The problem:
Restate the data below word for word, keeping each line intact.

┏━━

(** * The rental aggregate: services, repository and the create route

    A shallow embedding of the service layer of the rental plugin
    ([src/services/rental.ts], [src/services/rental-variant.ts], the
    collection service), of the relation-hydration code of
    [src/repositories/rental.ts] and of the admin create-rental route.

    The relational database is a record of tables (lists of rows, in
    insertion order).  Service methods are computations in a state-and-
    exception monad over that record; a database transaction runs its body
    and restores the tables when the body throws.  Events staged on the
    event bus inside a transaction live in the same record and are rolled
    back with it.

    The ORM is taken by its contract: a query sees the rows that are not
    soft-deleted, also among joined relations, unless it runs
    [withDeleted]; [save] writes the entity it is given; unique indexes
    other than the primary keys are not represented. *)

From Stdlib Require Import String List Bool Arith ZArith Lia Permutation FinFun.
From Stdlib Require Import Ascii DecimalString.
Import ListNotations.
Open Scope string_scope.
Open Scope list_scope.

Set Implicit Arguments.

(** ** Errors *)

(** [MedusaError.Types] as far as the services use them. *)
Inductive MedusaErrorType : Type :=
| NOT_FOUND
| INVALID_DATA
| DUPLICATE_ERROR.

(** What a service call can throw: a typed [MedusaError], the JavaScript
    [TypeError] of a property access on [undefined], or the error the
    database driver raises for a violated column constraint. *)
Inductive Exn : Type :=
| MedusaError (t : MedusaErrorType)
| TypeError
| QueryFailedError.

Inductive Outcome (A : Type) : Type :=
| Ok (a : A)
| Throw (e : Exn).

Arguments Ok {A} a.
Arguments Throw {A} e.

(** ** Rows *)

(** Soft-deletable rows carry [deleted_at]; only whether it is set matters
    here, so it is a boolean.  Scalar columns that no service branches on
    (dimensions, customs codes, barcodes ...) travel with the row exactly as
    [title] and [sku] do and are left out. *)

Record RentalRow : Type := mkRentalRow {
  r_id : string;
  r_title : string;
  r_description : option string;
  r_thumbnail : option string;
  r_is_giftcard : bool;
  r_discountable : bool;
  r_profile_id : string;
  r_type_id : option string;
  r_collection_id : option string;
  r_deleted : bool
}.

Record RentalOptionRow : Type := mkRentalOptionRow {
  o_id : string;
  o_title : string;
  o_rental_id : string;
  o_deleted : bool
}.

Record RentalVariantRow : Type := mkRentalVariantRow {
  v_id : string;
  v_title : option string;
  v_rental_id : string;
  v_sku : option string;
  v_variant_rank : option Z;
  v_inventory_quantity : option Z;
  v_metadata : list (string * string);
  v_deleted : bool
}.

Record RentalOptionValueRow : Type := mkRentalOptionValueRow {
  ov_id : string;
  ov_value : string;
  ov_option_id : string;
  ov_variant_id : string;
  ov_deleted : bool
}.

(** [MoneyAmount], the price entity of the host platform. *)
Record MoneyAmountRow : Type := mkMoneyAmountRow {
  ma_id : string;
  ma_variant_id : string;
  ma_region_id : option string;
  ma_currency_code : option string;
  ma_amount : Z;
  ma_price_list_id : option string;
  ma_deleted : bool
}.

Record RentalCollectionRow : Type := mkRentalCollectionRow {
  c_id : string;
  c_title : string;
  c_deleted : bool
}.

(** A row of one of the join tables [rental_images], [rental_tags] and the
    sales-channel table: the relation name, the rental and the target, which
    is identified by its natural key (image url, tag value, channel id). *)
Record LinkRow : Type := mkLinkRow {
  l_relation : string;
  l_rental_id : string;
  l_target : string
}.

(** An event staged on the event bus: name, subject id, changed fields. *)
Record Event : Type := mkEvent {
  ev_name : string;
  ev_id : string;
  ev_fields : list string
}.

(** ** The database *)

(** A table is the list of its rows, in the order in which the database
    hands them to a query that asks for no order. *)
Record Store : Type := mkStore {
  rentals : list RentalRow;
  rental_options : list RentalOptionRow;
  rental_variants : list RentalVariantRow;
  rental_option_values : list RentalOptionValueRow;
  money_amounts : list MoneyAmountRow;
  rental_collections : list RentalCollectionRow;
  links : list LinkRow;
  (** [RegionService]: region id and its currency code *)
  regions : list (string * string);
  (** [ShippingProfileService.retrieveDefault / retrieveGiftCardDefault] *)
  default_profile : string;
  gift_card_profile : string;
  (** [FlagRouter.isFeatureEnabled(SalesChannelFeatureFlag.key)] *)
  sales_channels_enabled : bool;
  events : list Event;
  (** supply for [generateEntityId] *)
  next_id : nat
}.

Definition set_rentals (f : list RentalRow -> list RentalRow) (s : Store) : Store :=
  mkStore (f (rentals s)) (rental_options s) (rental_variants s)
    (rental_option_values s) (money_amounts s) (rental_collections s) (links s)
    (regions s) (default_profile s) (gift_card_profile s)
    (sales_channels_enabled s) (events s) (next_id s).

Definition set_rental_options (f : list RentalOptionRow -> list RentalOptionRow)
  (s : Store) : Store :=
  mkStore (rentals s) (f (rental_options s)) (rental_variants s)
    (rental_option_values s) (money_amounts s) (rental_collections s) (links s)
    (regions s) (default_profile s) (gift_card_profile s)
    (sales_channels_enabled s) (events s) (next_id s).

Definition set_rental_variants (f : list RentalVariantRow -> list RentalVariantRow)
  (s : Store) : Store :=
  mkStore (rentals s) (rental_options s) (f (rental_variants s))
    (rental_option_values s) (money_amounts s) (rental_collections s) (links s)
    (regions s) (default_profile s) (gift_card_profile s)
    (sales_channels_enabled s) (events s) (next_id s).

Definition set_rental_option_values
  (f : list RentalOptionValueRow -> list RentalOptionValueRow) (s : Store) : Store :=
  mkStore (rentals s) (rental_options s) (rental_variants s)
    (f (rental_option_values s)) (money_amounts s) (rental_collections s) (links s)
    (regions s) (default_profile s) (gift_card_profile s)
    (sales_channels_enabled s) (events s) (next_id s).

Definition set_money_amounts (f : list MoneyAmountRow -> list MoneyAmountRow)
  (s : Store) : Store :=
  mkStore (rentals s) (rental_options s) (rental_variants s)
    (rental_option_values s) (f (money_amounts s)) (rental_collections s) (links s)
    (regions s) (default_profile s) (gift_card_profile s)
    (sales_channels_enabled s) (events s) (next_id s).

Definition set_rental_collections
  (f : list RentalCollectionRow -> list RentalCollectionRow) (s : Store) : Store :=
  mkStore (rentals s) (rental_options s) (rental_variants s)
    (rental_option_values s) (money_amounts s) (f (rental_collections s)) (links s)
    (regions s) (default_profile s) (gift_card_profile s)
    (sales_channels_enabled s) (events s) (next_id s).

┗━━

Response:
(** * The rental aggregate: services, repository and the create route

    A shallow embedding of the service layer of the rental plugin
    ([src/services/rental.ts], [src/services/rental-variant.ts], the
    collection service), of the relation-hydration code of
    [src/repositories/rental.ts] and of the admin create-rental route.

    The relational database is a record of tables (lists of rows, in
    insertion order).  Service methods are computations in a state-and-
    exception monad over that record; a database transaction runs its body
    and restores the tables when the body throws.  Events staged on the
    event bus inside a transaction live in the same record and are rolled
    back with it.

    The ORM is taken by its contract: a query sees the rows that are not
    soft-deleted, also among joined relations, unless it runs
    [withDeleted]; [save] writes the entity it is given; unique indexes
    other than the primary keys are not represented. *)

From Stdlib Require Import String List Bool Arith ZArith Lia Permutation FinFun.
From Stdlib Require Import Ascii DecimalString.
Import ListNotations.
Open Scope string_scope.
Open Scope list_scope.

Set Implicit Arguments.

(** ** Errors *)

(** [MedusaError.Types] as far as the services use them. *)
Inductive MedusaErrorType : Type :=
| NOT_FOUND
| INVALID_DATA
| DUPLICATE_ERROR.

(** What a service call can throw: a typed [MedusaError], the JavaScript
    [TypeError] of a property access on [undefined], or the error the
    database driver raises for a violated column constraint. *)
Inductive Exn : Type :=
| MedusaError (t : MedusaErrorType)
| TypeError
| QueryFailedError.

Inductive Outcome (A : Type) : Type :=
| Ok (a : A)
| Throw (e : Exn).

Arguments Ok {A} a.
Arguments Throw {A} e.

(** ** Rows *)

(** Soft-deletable rows carry [deleted_at]; only whether it is set matters
    here, so it is a boolean.  Scalar columns that no service branches on
    (dimensions, customs codes, barcodes ...) travel with the row exactly as
    [title] and [sku] do and are left out. *)

Record RentalRow : Type := mkRentalRow {
  r_id : string;
  r_title : string;
  r_description : option string;
  r_thumbnail : option string;
  r_is_giftcard : bool;
  r_discountable : bool;
  r_profile_id : string;
  r_type_id : option string;
  r_collection_id : option string;
  r_deleted : bool
}.

Record RentalOptionRow : Type := mkRentalOptionRow {
  o_id : string;
  o_title : string;
  o_rental_id : string;
  o_deleted : bool
}.

Record RentalVariantRow : Type := mkRentalVariantRow {
  v_id : string;
  v_title : option string;
  v_rental_id : string;
  v_sku : option string;
  v_variant_rank : option Z;
  v_inventory_quantity : option Z;
  v_metadata : list (string * string);
  v_deleted : bool
}.

Record RentalOptionValueRow : Type := mkRentalOptionValueRow {
  ov_id : string;
  ov_value : string;
  ov_option_id : string;
  ov_variant_id : string;
  ov_deleted : bool
}.

(** [MoneyAmount], the price entity of the host platform. *)
Record MoneyAmountRow : Type := mkMoneyAmountRow {
  ma_id : string;
  ma_variant_id : string;
  ma_region_id : option string;
  ma_currency_code : option string;
  ma_amount : Z;
  ma_price_list_id : option string;
  ma_deleted : bool
}.

Record RentalCollectionRow : Type := mkRentalCollectionRow {
  c_id : string;
  c_title : string;
  c_deleted : bool
}.

(** A row of one of the join tables [rental_images], [rental_tags] and the
    sales-channel table: the relation name, the rental and the target, which
    is identified by its natural key (image url, tag value, channel id). *)
Record LinkRow : Type := mkLinkRow {
  l_relation : string;
  l_rental_id : string;
  l_target : string
}.

(** An event staged on the event bus: name, subject id, changed fields. *)
Record Event : Type := mkEvent {
  ev_name : string;
  ev_id : string;
  ev_fields : list string
}.

(** ** The database *)

(** A table is the list of its rows, in the order in which the database
    hands them to a query that asks for no order. *)
Record Store : Type := mkStore {
  rentals : list RentalRow;
  rental_options : list RentalOptionRow;
  rental_variants : list RentalVariantRow;
  rental_option_values : list RentalOptionValueRow;
  money_amounts : list MoneyAmountRow;
  rental_collections : list RentalCollectionRow;
  links : list LinkRow;
  (** [RegionService]: region id and its currency code *)
  regions : list (string * string);
  (** [ShippingProfileService.retrieveDefault / retrieveGiftCardDefault] *)
  default_profile : string;
  gift_card_profile : string;
  (** [FlagRouter.isFeatureEnabled(SalesChannelFeatureFlag.key)] *)
  sales_channels_enabled : bool;
  events : list Event;
  (** supply for [generateEntityId] *)
  next_id : nat
}.

Definition set_rentals (f : list RentalRow -> list RentalRow) (s : Store) : Store :=
  mkStore (f (rentals s)) (rental_options s) (rental_variants s)
    (rental_option_values s) (money_amounts s) (rental_collections s) (links s)
    (regions s) (default_profile s) (gift_card_profile s)
    (sales_channels_enabled s) (events s) (next_id s).

Definition set_rental_options (f : list RentalOptionRow -> list RentalOptionRow)
  (s : Store) : Store :=
  mkStore (rentals s) (f (rental_options s)) (rental_variants s)
    (rental_option_values s) (money_amounts s) (rental_collections s) (links s)
    (regions s) (default_profile s) (gift_card_profile s)
    (sales_channels_enabled s) (events s) (next_id s).

Definition set_rental_variants (f : list RentalVariantRow -> list RentalVariantRow)
  (s : Store) : Store :=
  mkStore (rentals s) (rental_options s) (f (rental_variants s))
    (rental_option_values s) (money_amounts s) (rental_collections s) (links s)
    (regions s) (default_profile s) (gift_card_profile s)
    (sales_channels_enabled s) (events s) (next_id s).

Definition set_rental_option_values
  (f : list RentalOptionValueRow -> list RentalOptionValueRow) (s : Store) : Store :=
  mkStore (rentals s) (rental_options s) (rental_variants s)
    (f (rental_option_values s)) (money_amounts s) (rental_collections s) (links s)
    (regions s) (default_profile s) (gift_card_profile s)
    (sales_channels_enabled s) (events s) (next_id s).

Definition set_money_amounts (f : list MoneyAmountRow -> list MoneyAmountRow)
  (s : Store) : Store :=
  mkStore (rentals s) (rental_options s) (rental_variants s)
    (rental_option_values s) (f (money_amounts s)) (rental_collections s) (links s)
    (regions s) (default_profile s) (gift_card_profile s)
    (sales_channels_enabled s) (events s) (next_id s).

Definition set_rental_collections
  (f : list RentalCollectionRow -> list RentalCollectionRow) (s : Store) : Store :=
  mkStore (rentals s) (rental_options s) (rental_variants s)
    (rental_option_values s) (money_amounts s) (f (rental_collections s)) (links s)
    (regions s) (default_profile s) (gift_card_profile s)
    (sales_channels_enabled s) (events s) (next_id s).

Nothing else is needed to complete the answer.